There may be a fifth group to consider, but I’m not to the point of adding them to my model, but I will talk about them briefly.  Based on his research around the Landscape of Trust and Communities of Practice, Julian Stodd is suggesting that communities are more defined by their community than by their common purpose.  He argues that the shape of the community may come from understanding who is left out – disenfranchised, excluded, denied membership, lack of technical access, lack of specific knowledge, etc – than by who is in the community.

Linking and Lurking

The first two roles I’ll discuss are Linking and Lurking.  Often these two groups are lumped together, but I think there are differences between the two that are important.

Research has clearly shown that these combined groups are by far the largest group of people involved in open online communities.  Closed communities that restrict access to a membership and internal communities will not have these groups of members (or very limited ones). Valdis Krebs, says this group can be as much as 2/3’s of a community’s participants.

Back in 2006, there was very little ability to see Linkers and Lurkers.  Today, thanks in

Linkers and Lurkers Illustration
Linkers and Lurkers in Online Communities

large part to the efforts of our colleagues over in Marketing who have had to deal with the massive shift to Social Media Marketing, there are simple ways to get an understanding of not only how many Linkers and Lurkers an online community have, but to understand a great deal about who they are, what they value, and what they do.


These people have taken the most minimal actions possible to join your community. They may have bookmarked your URL or signed up for your mailing list. Some may not realize that you consider them to be a part of your community.

Of course, the question begged here is “If they aren’t involved in the activities of the community, why should we care about them?”  There are several reasons to strive to understand these members of your community.

  1. Future members – Clearly they are interested enough in what you are doing to have taken action to join your community. Analyze what the action was that drew them in. Follow up with more similar opportunities.
  2. Feedback for Improvement – You likely have some way of reaching out to these folks.  Survey them regarding why they haven’t participated.  What would it take to get them more involved?
  3. Dissonant Voices – It’s very likely that there are disgruntled potential participants and former participants among your Linkers.  While approaching them may be tricky, they are likely a drag on the community now. Find out what their pain points are and see if you can’t meet them.
  4. Your Brand – Despite their lack of participation, there are a lot of them and their views on your community can have an impact on your brand’s reputation in the marketplace. Letting Linkers know you are aware they are there can create that little spark that will lead them on a path to becoming members.  Asking their opinions can accelerate that process.

Some Linkers will “check in” on your community from time to time.  Make sure the initial image of your community is dynamic and current.  If they are linked to you by a newsletter, make sure the newsletter is appealing and tells a compelling story about your community.  In both cases, you might have a special offer of new content or a simple community poll. These efforts could be the thing that gets a Linker to start Lurking.  The key is to make sure that the public facing side of your community is attractive to potential new members.

How Do We Know They are There?

When I wrote the original post in 2006, there was really no great way to tell who was a Linker. Sure there were things like tracking if someone posted your permalink somewhere – but that data was limited and didn’t include folks who simply bookmarked your site. At Learning Circuits Blog, we tried a number of tactics to get a better idea of how many linkers we had.  The best tool we added were anonymous mini polls that addressed an issue in the blog post. This did shine a temporary light on our linkers.  We had proven they were there, but only episodically.
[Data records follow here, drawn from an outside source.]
(* ===== verification/Endpoint.v ===== *)
(** * The edges of the broker: what BlueZ is told, asked and logged

    Models the remaining operations of src/callbridge-sms-go/internal/bluez/broker.go: the methods
    of the exported endpoints, the advertisement's properties, the reads of a transport's links,
    dropping the LE link, the waits for the hand-off server, and the text of D-Bus errors that
    goes to the log without the phone's address. *)

From S2P Require Import Prelude GoStd GoText GoNet Inventory GtbsClient Lc3 Handoff Qos Broker Advert SinkNudge.

(** ** Redacting error texts *)

(** [strings.ReplaceAll] for a non-empty [old]: the leftmost occurrence, then the rest. *)
Fixpoint replace_loop (fuel : nat) (s old new : bytes) : bytes :=
  match fuel with
  | O => s
  | S fuel =>
      match Index s old with
      | None => s
      | Some i => take i s ++ new ++ replace_loop fuel (drop (i + length old) s) old new
      end
  end.
Definition ReplaceAll (s old new : bytes) : bytes := replace_loop (S (length s)) s old new.

(** An error of a D-Bus call: a [dbus.Error], by value or by pointer, with the text its body
    begins with, if it does; or any other error with its text.  [Error()] of a [dbus.Error] is the
    library's and an input. *)
Inductive call_error := DBusError (name : bytes) (first : option bytes) (text : bytes) | OtherError (text : bytes).
Definition boundedDBusError (err : option call_error) (expectedDevice expectedAddress : bytes) : bytes * bytes :=
  match err with
  | None => (str "none", [])
  | Some err =>
      let '(name, message) :=
        match err with
        | DBusError name first text => (name, match first with Some t => t | None => text end)
        | OtherError text => (str "local.error", text)
        end in
      let message := if negb (expectedDevice =s? []) then ReplaceAll message expectedDevice (str "[device]") else message in
      let message := if negb (expectedAddress =s? []) then ReplaceAll message expectedAddress (str "[address]") else message in
      (name, message)
  end.

(** ** The endpoint object *)
Definition invalidArguments (e : error) : error := Wrap "org.bluez.Error.InvalidArguments" e.
Definition endpoint_SelectConfiguration (capabilities : bytes) : result bytes :=
  match SelectConfiguration capabilities with
  | Error e => Error (invalidArguments e)
  | Ok configuration => Ok configuration
  end.
Definition endpoint_ClearConfiguration (b : Broker) (transport : path) : Broker * list Z := clear b transport.
Definition endpoint_Reconfigure : result unit :=
  Error (Sentinel "org.bluez.Error.NotSupported" "P0 candidate does not reconfigure active streams").

(** ** The advertisement *)
Definition ASCSUUID : bytes := str "0000184e-0000-1000-8000-00805f9b34fb".
Definition PACSUUID : bytes := str "00001850-0000-1000-8000-00805f9b34fb".
Definition CASUUID : bytes := str "00001853-0000-1000-8000-00805f9b34fb".
Definition VCSUUID : bytes := str "00001844-0000-1000-8000-00805f9b34fb".
Definition headset_appearance : Z := 0x0942.
Record advertisement := mkAdvertisement {
  adType : bytes; adServiceUUIDs : list bytes; adServiceData : list (bytes * bytes); adAppearance : Z;
  adDiscoverable : bool; adDiscoverableTimeout : Z; adLocalName : bytes; adSecondaryChannel : bytes
}.
Definition advertisementProperties : advertisement :=
  let bapAnnouncement := [0x01; 0x00; 0x00; 0x00; 0x00; 0x00] in
  mkAdvertisement (str "peripheral") [ASCSUUID; PACSUUID; CASUUID; TMASUUID; VCSUUID]
    [(ASCSUUID, bapAnnouncement); (CASUUID, [0x01]); (TMASUUID, [0x02; 0x00])]
    headset_appearance true 0 (str "Callbridge-Asterisk") (str "1M").

(** ** Reads and waits *)
Inductive links_reply := LinksError (e : error) | LinksStore (e : error) | LinksValue (v : option pvalue).
Definition readTransportLinks (r : links_reply) : result (list path) :=
  match r with
  | LinksError e => Error (Wrap "read transport Links" e)
  | LinksStore e => Error (Wrap "decode transport Links" e)
  | LinksValue (Some (PPaths links)) => Ok links
  | LinksValue _ => fail! "invalid transport Links"
  end.
Definition invokeTransportRelease (conn : option Z) (p : path) (answer : result unit) : result unit :=
  if negb (isSome conn) || (p =s? []) then fail! "missing transport release target" else answer.
Definition closeTransportOwnerConnection (conn : option Z) (answer : result unit) : result unit :=
  if negb (isSome conn) then fail! "missing transport owner connection" else answer.
(** [DropLEBearer]: whether a request went out, and the result. *)
Definition DropLEBearer (b : Broker) (disconnect : result unit) (reads : list (result bool)) : bool * bool :=
  if negb (isSome (bConnection b)) || (bExpectedDevice b =s? []) then (false, false)
  else (true, is_ok (resetLEBearer disconnect reads)).
(** [waitHandoffExit]: what arrived on the channel within two seconds, if anything. *)
Definition waitHandoffExit (arrived : option (option error)) : result unit :=
  match arrived with
  | Some (Some e) => Error (Wrap "stop LE Audio handoff server" e)
  | Some None => Ok tt
  | None => fail! "LE Audio handoff server shutdown timed out"
  end.
(** [waitNormalRelease]: [finished] says that the session was done before the timer. *)
Definition waitNormalRelease (b : Broker) (i : nat) (finished : bool) : bool * Broker :=
  if finished then (false, b) else forceNormalReleaseTimeout b i.

(** ** Occurrences *)
Definition occurs (q s : bytes) : Prop := exists a b, s = a ++ q ++ b.

Lemma Index_Some s q i : Index s q = Some i -> s = take i s ++ q ++ drop (i + length q) s.
Proof.
  revert i. induction s as [|x s IH]; intros i; cbn [Index].
  - destruct (HasPrefix [] q) eqn:Pf; [|done]. intros [= <-]. apply HasPrefix_split in Pf as [r E]. destruct q; [done|by destruct r].
  - destruct (HasPrefix (x :: s) q) eqn:Pf.
    + intros [= <-]. apply HasPrefix_split in Pf as [r E]. rewrite E at 1. cbn [take app Nat.add]. by rewrite E, drop_app_length.
    + destruct (Index s q) as [j|]; [|done]. intros [= <-]. cbn. f_equal. by apply IH.
Qed.
(** Nothing begins before the index found. *)
Lemma Index_least a q b i : Index (a ++ q ++ b) q = Some i -> (i <= length a)%nat.
Proof.
  revert i. induction a as [|x a IH]; intros i; [cbn [app]; rewrite Index_here; by intros [= <-]|]. cbn [app Index].
  destruct (HasPrefix _ q); [intros [= <-]; lia|]. destruct (Index (a ++ q ++ b) q) as [j|] eqn:E; [|done].
  intros [= <-]. specialize (IH j eq_refl). cbn. lia.
Qed.
Lemma Index_None s q : Index s q = None -> ~ occurs q s.
Proof.
  intros E (a & b & ->). revert E. induction a as [|x a IH]; [cbn [app]; by rewrite Index_here|]. cbn [app Index].
  destruct (HasPrefix _ q); [done|]. destruct (Index (a ++ q ++ b) q); [done|]. intros _. by apply IH.
Qed.

(** A byte that does not occur in [q] separates: [q] lies before it or after it. *)
Lemma separated (x : bytes) c (z a q b : bytes) :
  x ++ c :: z = a ++ q ++ b -> c ∉ q -> (exists b', x = a ++ q ++ b') \/ (exists a', z = a' ++ q ++ b).
Proof.
  revert a q. induction x as [|x0 x IH]; intros a q E N.
  - destruct a as [|a0 a]; [|injection E as -> ->; right; by exists a]. destruct q as [|q0 q]; [left; by exists []|].
    injection E as -> _. exfalso. apply N. left.
  - destruct a as [|a0 a].
    + destruct q as [|q0 q]; [left; by exists (x0 :: x)|]. injection E as -> E.
      destruct (IH [] q E) as [[b' ->] | [a' Ez]]; [|left; by exists b'|].
      { intros Hc. apply N. by right. }
      exfalso. clear IH N. subst z. apply (f_equal (@length Z)) in E. rewrite !length_app in E. cbn in E. rewrite !length_app in E. lia.
    + injection E as -> E. destruct (IH a q E N) as [[b' ->] | R]; [left; by exists b'|by right].
Qed.

(** A pattern that the marks neither overlap nor contain. *)
Definition unmarked (mid q : bytes) : Prop := (91 ∉ q) /\ (93 ∉ q) /\ exists c, c ∈ q /\ c ∉ mid.
Lemma marked_split mid q x y : unmarked mid q -> occurs q (x ++ ([91] ++ mid ++ [93]) ++ y) -> occurs q x \/ occurs q y.
Proof.
  intros (N1 & N2 & c & C1 & C2) (a & b & E). rewrite <- !app_assoc in E. cbn [app] in E.
  destruct (separated _ _ _ _ _ _ E N1) as [[b' ->] | [a' E']]; [left; by exists a, b'|].
  destruct (separated _ _ _ _ _ _ E' N2) as [[b' ->] | [a2 E2]]; [|right; by exists a2, b].
  exfalso. apply C2. rewrite !elem_of_app. auto.
Qed.
Lemma occurs_drop q n s : occurs q (drop n s) -> occurs q s.
Proof. intros (a & b & E). exists (take n s ++ a), b. by rewrite <- app_assoc, <- E, take_drop. Qed.
Lemma occurs_take q n s : occurs q (take n s) -> occurs q s.
Proof. intros (a & b & E). exists a, (b ++ drop n s). by rewrite !app_assoc, <- (app_assoc a), <- E, take_drop. Qed.

Lemma replace_loop_occurs mid q old fuel s :
  unmarked mid q -> old <> [] -> (length s < fuel)%nat ->
  occurs q (replace_loop fuel s old ([91] ++ mid ++ [93])) -> occurs q s /\ q <> old.
Proof.
  intros U Ne. revert s. induction fuel as [|fuel IH]; intros s L O; [lia|]. cbn [replace_loop] in O.
  destruct (Index s old) as [i|] eqn:I.
  - pose proof (Index_Some _ _ _ I) as Es. apply marked_split in O; [|done].
    assert (i + length old <= length s)%nat as B.
    { apply (f_equal (@length Z)) in Es. rewrite !length_app, length_take, length_drop in Es. destruct old; [done|cbn [length] in *; lia]. }
    destruct O as [O | O].
    + split; [by eapply occurs_take|]. intros ->. destruct O as (a & b & Et).
      assert (s = a ++ old ++ (b ++ drop i s)) as E2 by (rewrite !app_assoc, <- (app_assoc a), <- Et; by rewrite take_drop).
      rewrite E2 in I. apply Index_least in I. apply (f_equal (@length Z)) in Et. rewrite !length_app, length_take in Et.
      destruct old; [done|]. cbn [length] in *. lia.
    + destruct (IH (drop (i + length old) s)) as [O2 N]; [rewrite length_drop; destruct old; [done|cbn [length] in *; lia]|exact O|].
      split; [by eapply occurs_drop|done].
  - split; [done|]. intros ->. by apply (Index_None s old).
Qed.
Lemma ReplaceAll_occurs mid q old s :
  unmarked mid q -> old <> [] -> occurs q (ReplaceAll s old ([91] ++ mid ++ [93])) -> occurs q s /\ q <> old.
Proof. intros U Ne. apply replace_loop_occurs; [done|done|lia]. Qed.

(** What a failed D-Bus call leaves in the log names no phone: whatever text the error
    carries, the message [boundedDBusError] returns contains neither the phone's object path
    nor its address (as BlueZ and the configuration spell them: a path has a slash, an
    address a colon, and neither has square brackets). *)
Theorem errors_redacted err device address name message :
  (91 ∉ device) -> (93 ∉ device) -> 47 ∈ device -> (91 ∉ address) -> (93 ∉ address) -> 58 ∈ address ->
  boundedDBusError (Some err) device address = (name, message) ->
  ~ occurs device message /\ ~ occurs address message.
Proof.
  intros D1 D2 D3 A1 A2 A3 E. cbn [boundedDBusError] in E.
  destruct (match err with DBusError n f t => (n, match f with Some t => t | None => t end) | OtherError t => (str "local.error", t) end) as [n m].
  assert (device <> [] /\ address <> []) as [Nd Na] by (split; intros ->; by eapply elem_of_nil).
  assert (forall s : bytes, s <> [] -> (s =s? []) = false) as NeB by (intros [|]; done).
  rewrite (NeB device Nd), (NeB address Na) in E. cbn [negb] in E. injection E as _ <-.
  assert (unmarked (str "device") device) as U1 by (split_and!; [done..|]; exists 47; split; [done|]; vm_compute; set_solver).
  assert (unmarked (str "address") device) as U2 by (split_and!; [done..|]; exists 47; split; [done|]; vm_compute; set_solver).
  assert (unmarked (str "address") address) as U3 by (split_and!; [done..|]; exists 58; split; [done|]; vm_compute; set_solver).
  change (str "[device]") with ([91] ++ str "device" ++ [93]). change (str "[address]") with ([91] ++ str "address" ++ [93]).
  split; intros O.
  - apply ReplaceAll_occurs in O as [O _]; [|done..]. by apply ReplaceAll_occurs in O as [_ []].
  - by apply ReplaceAll_occurs in O as [_ []].
Qed.

Lemma errors_redacted_witness :
  let device := str "/org/bluez/hci0/dev_00_11" in let address := str "00:11" in
  let err := DBusError (str "org.bluez.Error.Failed") (Some (str "x00:11/org/bluez/hci0/dev_00_110:11 00:11:1")) [] in
  let '(name, message) := boundedDBusError (Some err) device address in
  message = str "x[address][device]0:11 [address]:1" /\ ~ occurs device message /\ ~ occurs address message.
Proof.
  intros device address err.
  pose proof (errors_redacted err device address (str "org.bluez.Error.Failed") (str "x[address][device]0:11 [address]:1")) as R.
  split; [vm_compute; reflexivity|]. apply R.
  - vm_compute. set_solver.
  - vm_compute. set_solver.
  - apply (list_elem_of_here _ _).
  - vm_compute. set_solver.
  - vm_compute. set_solver.
  - right. right. left.
  - vm_compute. reflexivity.
Defined.

(** The advertisement carries data only for services it announces. *)
Lemma advertised_services : Forall (fun e => e.1 ∈ adServiceUUIDs advertisementProperties) (adServiceData advertisementProperties).
Proof. repeat constructor. Qed.

(** [DropLEBearer] reports success only when the link was seen to go. *)
Lemma await_disconnected_seen reads : await_disconnected reads = Ok tt -> Ok false ∈ reads.
Proof. induction reads as [|[[|]|e] reads IH]; cbn; try done; [right; auto|left]. Qed.
Lemma DropLEBearer_seen b disconnect reads sent :
  DropLEBearer b disconnect reads = (sent, true) -> sent = true /\ bConnection b <> None /\ Ok false ∈ reads.
Proof.
  unfold DropLEBearer. destruct (bConnection b); [|done]. cbn [isSome negb orb]. destruct (bExpectedDevice b =s? []); [done|].
  unfold resetLEBearer. destruct disconnect as [[]|]; [|done]. cbn [result_bind]. destruct (await_disconnected reads) as [[]|] eqn:A; [|done].
  intros [= <-]. split_and!; [done|done|]. by apply await_disconnected_seen.
Qed.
Today there are a number of devices and tools that Social Media Marketers have developed to see who is visiting their sites, where they are coming from, what campaigns led them to their site, etc.  In addition, social media listening tools are powerful ways to keep an eye on what people are saying about your community. We in L&D need to spend time understanding these techniques and adapt them to meet our needs.

In the next post in this series, I’ll discuss the Lurking role.

Previous posts in the series:

Coming posts in the series:


Roles in CoP’s Revisited: Purposes, Characteristics, and Types

(This is the second post in a series of six that is a revision of a post I wrote on ATD’s “Learning Circuit’s Blog” on June 10, 2006 entitled “Roles in CoP’s” in which I introduced the 4L Model of Roles in Online Communities.)


One of the key characteristics of a community – online or face-to-face – is that it has a purpose. Wenger defines communities as “groups of people who share a concern or a passion for something they do and learn how to do it better as they interact regularly.” Communities form and grow when new members are attracted to participation by the purpose of the community as it manifests through its activities, content, and members.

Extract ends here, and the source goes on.